Saturday, 07 March 2020 | Roop sen

Let them show the way

The way forward may be to take survivor leaders of human trafficking as partners in anti-trafficking policy-making and not to treat them as hapless victims

Twenty seven-year-old Nilofer is a single mother to one girl, a vegetable vendor and an activist. She became an activist in the course of survival, when a few years ago, she found herself ostracised by her family and community. She was being punished for having been a “corrupt woman” who eloped with her lover, got sold by him to a brothel in Pune and subsequently managed to escape after three failed attempts.

Far from finding respite, Nilofer found herself incarcerated in a shelter home for “rehabilitation” where she was told to learn bookbinding, tailoring, knitting and basic computer skills so that she could find a job after she went back home.
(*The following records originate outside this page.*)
Lemma parse_params_detect (args : list string) : forall v,
  mode v = USAGE_MODE_DETECT ->
  parse_params v args
  = mkVars (mode v) (brightness v) (amount v) (percent v) (first_device v)
           (files v ++ args).
Proof.
  induction args as [|a args IH]; intros v Hm.
  - cbn. rewrite app_nil_r. now destruct v.
  - change (parse_params v (a :: args)) with (parse_params (parse_param v a) args).
    assert (E : parse_param v a
                = mkVars (mode v) (brightness v) (amount v) (percent v)
                         (first_device v) (files v ++ [a]))
      by (unfold parse_param; rewrite Hm; reflexivity).
    rewrite E, IH by assumption. cbn. now rewrite <- app_assoc.
Qed.

(** X14. A run without a brightness token (no positional argument that
    [number] accepts) only reads: it issues no [HIDIOCSUSAGE] and no
    [HIDIOCSREPORT], whatever the devices answer, and opens every path
    read-only. *)
Theorem query_run_reads_only (db : database) (o : options) (positional : list string)
    (k : kernel) :
  forallb (fun a => negb (number a)) positional = true ->
  existsb is_write (fst (run db o positional k)) = false /\
  Forall (eq O_RDONLY) (open_modes (fst (run db o positional k))).
Proof.
  intros Hn.
  assert (Hv : parse_params (initial_vars o) positional
               = mkVars (mode (initial_vars o)) 0 0 false true positional)
    by (rewrite (parse_params_paths positional _ Hn); reflexivity).
  assert (Hm : mode (parse_params (initial_vars o) positional) <> USAGE_MODE_SET /\
               mode (parse_params (initial_vars o) positional) <> USAGE_MODE_SETREL)
    by (rewrite Hv; cbn; destruct (detect o); split; discriminate).
  destruct Hm as [H1 H2]. split.
  - unfold run. destruct (files _); [reflexivity|]. cbn [fst].
    rewrite existsb_app, device_loop_reads_only by assumption.
    destruct (silent o); reflexivity.
  - destruct (opens_in_order_lemma db o positional k) as (done & rest & _ & _ & Ho & _).
    rewrite Ho. apply Forall_forall. intros f Hf. apply in_map_iff in Hf as (? & <- & _).
    destruct (mode (parse_params (initial_vars o) positional)); try reflexivity; congruence.
Qed.

Lemma query_run_reads_only_witness :
  existsb is_write
    (fst (run init_device_database plain ["/dev/usb/hiddev0"; "/dev/usb/hiddev1"]
            (single (studio_display 30000)))) = false /\
  Forall (eq O_RDONLY)
    (open_modes
       (fst (run init_device_database plain ["/dev/usb/hiddev0"; "/dev/usb/hiddev1"]
               (single (studio_display 30000))))).
Proof.
  exact (query_run_reads_only init_device_database plain
           ["/dev/usb/hiddev0"; "/dev/usb/hiddev1"] (single (studio_display 30000)) eq_refl).
Defined.

(** ** Detect mode *)

Lemma probe_detect (fd : Z) (t : list event) :
  forallb (is_probe fd) t = true -> forallb detect_event t = true.
Proof.
  induction t as [|e t IH]; [reflexivity|]. cbn [forallb]. intros H.
  apply andb_prop in H as [He Ht]. rewrite (IH Ht), andb_true_r.
  destruct e as [| fd' [] rc | | |]; simpl in He; try discriminate; reflexivity.
Qed.

Lemma forallb_cons {A} (p : A -> bool) (a : A) (l : list A) :
  forallb p (a :: l) = p a && forallb p l.
Proof. reflexivity. Qed.

Lemma round_detect (db : database) (o : options) (k : kernel) (m : open_flags)
    (n : nat) (v : vars) (path : string) :
  mode v = USAGE_MODE_DETECT ->
  snd (process_device db o k m n v path) = Continue /\
  forallb detect_event (fst (process_device db o k m n v path)) = true.
Proof.
  intros Hm. unfold process_device. rewrite Hm. cbn [usage_mode_eqb].
  destruct (k n path m) as [fd d]. cbn [fst snd].
  destruct (is_usb_monitor_spec d fd) as (tp & Ep & Hp). apply probe_detect in Hp.
  step'. destruct (fd <? 0); step'; [split; reflexivity|].
  rewrite Ep.
  destruct (negb (silent o) && first_device v); step';
    (destruct (existsb monitor_application (applications d)); step';
     (split; [reflexivity|];
      rewrite !forallb_cons, forallb_app, Hp; reflexivity)).
Qed.

Lemma device_loop_detect (db : database) (o : options) (k : kernel) (m : open_flags)
    (paths : list string) : forall n v,
  mode v = USAGE_MODE_DETECT ->
  snd (device_loop db o k m n v paths) = Exited 0 /\
  forallb detect_event (fst (device_loop db o k m n v paths)) = true.
Proof.
  induction paths as [|path rest IH]; intros n v Hm; cbn [device_loop];
    [split; reflexivity|].
  destruct (round_detect db o k m n v path Hm) as [-> Hd]. cbn [fst snd].
  destruct (IH (S n) v Hm) as [-> Hr]. now rewrite forallb_app, Hd, Hr.
Qed.

(** X15. Detect mode. Every positional argument, numbers included, is a
    device path; each is opened read-only, in order; the only requests
    issued are those of the probe (version, device information,
    applications): nothing is initialised, read or written; and the run ends
    with status 0 whatever the devices answer. *)
Theorem detect_mode_probes_only (db : database) (o : options)
    (positional : list string) (k : kernel) :
  detect o = true -> positional <> [] ->
  let r := run db o positional k in
  snd r = Exited 0 /\
  opened_paths (fst r) = positional /\
  Forall (eq O_RDONLY) (open_modes (fst r)) /\
  forallb detect_event (fst r) = true.
Proof.
  intros Hd Hne r.
  assert (Hv : parse_params (initial_vars o) positional
               = mkVars USAGE_MODE_DETECT 0 0 false true positional).
  { rewrite parse_params_detect; unfold initial_vars; rewrite Hd; reflexivity. }
  destruct (opens_in_order_lemma db o positional k) as (done & rest & Hf & Hp & Ho & He).
  fold r in Hp, Ho, He. rewrite Hv in Hf, Ho. cbn [files mode usage_mode_eqb orb] in Hf, Ho.
  assert (Hr : snd r = Exited 0 /\ forallb detect_event (fst r) = true).
  { subst r. unfold run. rewrite Hv. cbn [files mode usage_mode_eqb orb].
    destruct positional as [|p ps]; [now destruct Hne|]. cbn [fst snd].
    destruct (device_loop_detect db o k O_RDONLY (p :: ps) 0%nat
                (mkVars USAGE_MODE_DETECT 0 0 false true (p :: ps)) eq_refl) as [-> Hl].
    split; [reflexivity|]. rewrite forallb_app, Hl. destruct (silent o); reflexivity. }
  destruct Hr as [Hs Hall]. repeat split; auto.
  - rewrite Hp, Hf, (He Hs). now rewrite app_nil_r.
  - rewrite Ho. apply Forall_forall. intros f Hin.
    apply in_map_iff in Hin as (? & <- & _). reflexivity.
Qed.

Lemma detect_mode_probes_only_witness :
  let r := run init_device_database detecting ["/dev/usb/hiddev0"; "50"]
             (devices [keyboard; studio_display 30000]) in
  snd r = Exited 0 /\
  opened_paths (fst r) = ["/dev/usb/hiddev0"; "50"] /\
  Forall (eq O_RDONLY) (open_modes (fst r)) /\
  forallb detect_event (fst r) = true.
Proof.
  refine (detect_mode_probes_only init_device_database detecting
            ["/dev/usb/hiddev0"; "50"] (devices [keyboard; studio_display 30000])
            eq_refl _).
  discriminate.
Defined.

(** ** Paths that cannot be opened *)

Lemma device_loop_unopened (db : database) (o : options) (k : kernel) (m : open_flags)
    (paths : list string) : forall n v,
  (forall i p, fst (k i p m) < 0) ->
  device_loop db o k m n v paths
  = (flat_map (fun ip => [Open (snd ip) m (fst (k (fst ip) (snd ip) m));
                          Stderr (MsgPerror (snd ip))])
       (combine (seq n (List.length paths)) paths),
     Exited 0).
Proof.
  induction paths as [|path rest IH]; intros n v Hk; [reflexivity|].
  cbn [device_loop]. rewrite (round_open_failure db o k m n v path (Hk n path)).
  cbn [fst snd]. rewrite (IH (S n) v Hk). reflexivity.
Qed.

(** X16. Paths that cannot be opened do not fail the run. When no path can
    be opened, the run calls [open] on each path in turn, reports each
    failure, issues no request at all and ends with status 0. *)
Theorem unopened_paths_exit_0 (db : database) (o : options)
    (positional : list string) (k : kernel) :
  (forall i p m, fst (k i p m) < 0) ->
  files (parse_params (initial_vars o) positional) <> [] ->
  let r := run db o positional k in
  snd r = Exited 0 /\
  opened_paths (fst r) = files (parse_params (initial_vars o) positional) /\
  existsb is_ioctl (fst r) = false /\
  existsb is_close (fst r) = false.
Proof.
  intros Hk Hf r. subst r. unfold run.
  set (v := parse_params (initial_vars o) positional) in *.
  destruct (files v) as [|p ps] eqn:E; [now destruct Hf|].
  match goal with
  | |- context [device_loop db o k ?m 0%nat v (p :: ps)] =>
      rewrite (device_loop_unopened db o k m (p :: ps) 0%nat v (fun i q => Hk i q m));
      set (flags := m)
  end.
  cbn [fst snd]. generalize (p :: ps) as paths. generalize 0%nat as n.
  intros n paths. split; [reflexivity|].
  unfold opened_paths. rewrite flat_map_app, !existsb_app.
  replace (flat_map _ (if negb (silent o) then [Stdout MsgNotice] else [])) with (@nil string)
    by (destruct (silent o); reflexivity).
  replace (existsb is_ioctl (if negb (silent o) then [Stdout MsgNotice] else [])) with false
    by (destruct (silent o); reflexivity).
  replace (existsb is_close (if negb (silent o) then [Stdout MsgNotice] else [])) with false
    by (destruct (silent o); reflexivity).
  cbn [app orb]. revert n. induction paths as [|q qs IH]; intros n; [repeat split|].
  cbn [List.length seq combine flat_map fst snd app existsb is_ioctl is_close orb].
  destruct (IH (S n)) as (-> & -> & ->). repeat split.
Qed.

Lemma unopened_paths_exit_0_witness :
  let r := run init_device_database plain ["/dev/usb/hiddev0"; "/dev/usb/hiddev1"; "50%"]
             (fun _ _ _ => (-1, keyboard)) in
  snd r = Exited 0 /\
  opened_paths (fst r) = ["/dev/usb/hiddev0"; "/dev/usb/hiddev1"] /\
  existsb is_ioctl (fst r) = false /\
  existsb is_close (fst r) = false.
Proof.
  refine (unopened_paths_exit_0 init_device_database plain
            ["/dev/usb/hiddev0"; "/dev/usb/hiddev1"; "50%"]
            (fun _ _ _ => (-1, keyboard)) _ _).
  - intros i p m. cbn. lia.
  - vm_compute. discriminate.
Defined.

(** ** Runs on one path *)

Lemma device_loop_single (db : database) (o : options) (k : kernel) (m : open_flags)
    (n : nat) (v : vars) (path : string) :
  device_loop db o k m n v [path]
  = (fst (process_device db o k m n v path),
     match snd (process_device db o k m n v path) with
     | Stop out => out
     | _ => Exited 0
     end).
Proof.
  cbn [device_loop].
  destruct (snd (process_device db o k m n v path)); cbn [fst snd];
    rewrite ?app_nil_r; reflexivity.
Qed.

Lemma run_path_token (db : database) (o : options) (k : kernel) (path tok : string) :
  detect o = false -> number path = false -> number tok = true ->
  run db o [path; tok] k
  = ((if negb (silent o) then [Stdout MsgNotice] else [])
       ++ fst (process_device db o k O_RDWR 0 (parsed path tok) path),
     match snd (process_device db o k O_RDWR 0 (parsed path tok) path) with
     | Stop out => out
     | _ => Exited 0
     end).
Proof.
  intros Hd Hp Ht. unfold run. rewrite (parse_path_token o path tok Hd Hp Ht).
  assert (Hf : files (parsed path tok) = [path])
    by (unfold parsed; destruct (signed tok); reflexivity).
  assert (Hm : usage_mode_eqb (mode (parsed path tok)) USAGE_MODE_SET
               || usage_mode_eqb (mode (parsed path tok)) USAGE_MODE_SETREL = true)
    by (unfold parsed; destruct (signed tok); reflexivity).
  rewrite Hf, Hm, device_loop_single. reflexivity.
Qed.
When she returned home after non-governmental organisations (NGOs) and the shelter home set her free on the Government’s order, she found that her battle for rehabilitation had just begun. For her family, Nilofer was a source of endless shame and stigma and to make matters worse, her newly-acquired skills did not bring her any employment. While some Panchayat members and officers in public administration offices sympathised with her, others were apathetic or even stigmatising.

Months later, she was approached by another woman, who had a past like hers. She introduced Nilofer to a survivors’ support group, which also became a band of activists fighting for their survival and punishment of their traffickers. Today, her support group is part of a federation of collectives of survivors of human trafficking called Indian Leadership Forum Against Trafficking (ILFAT).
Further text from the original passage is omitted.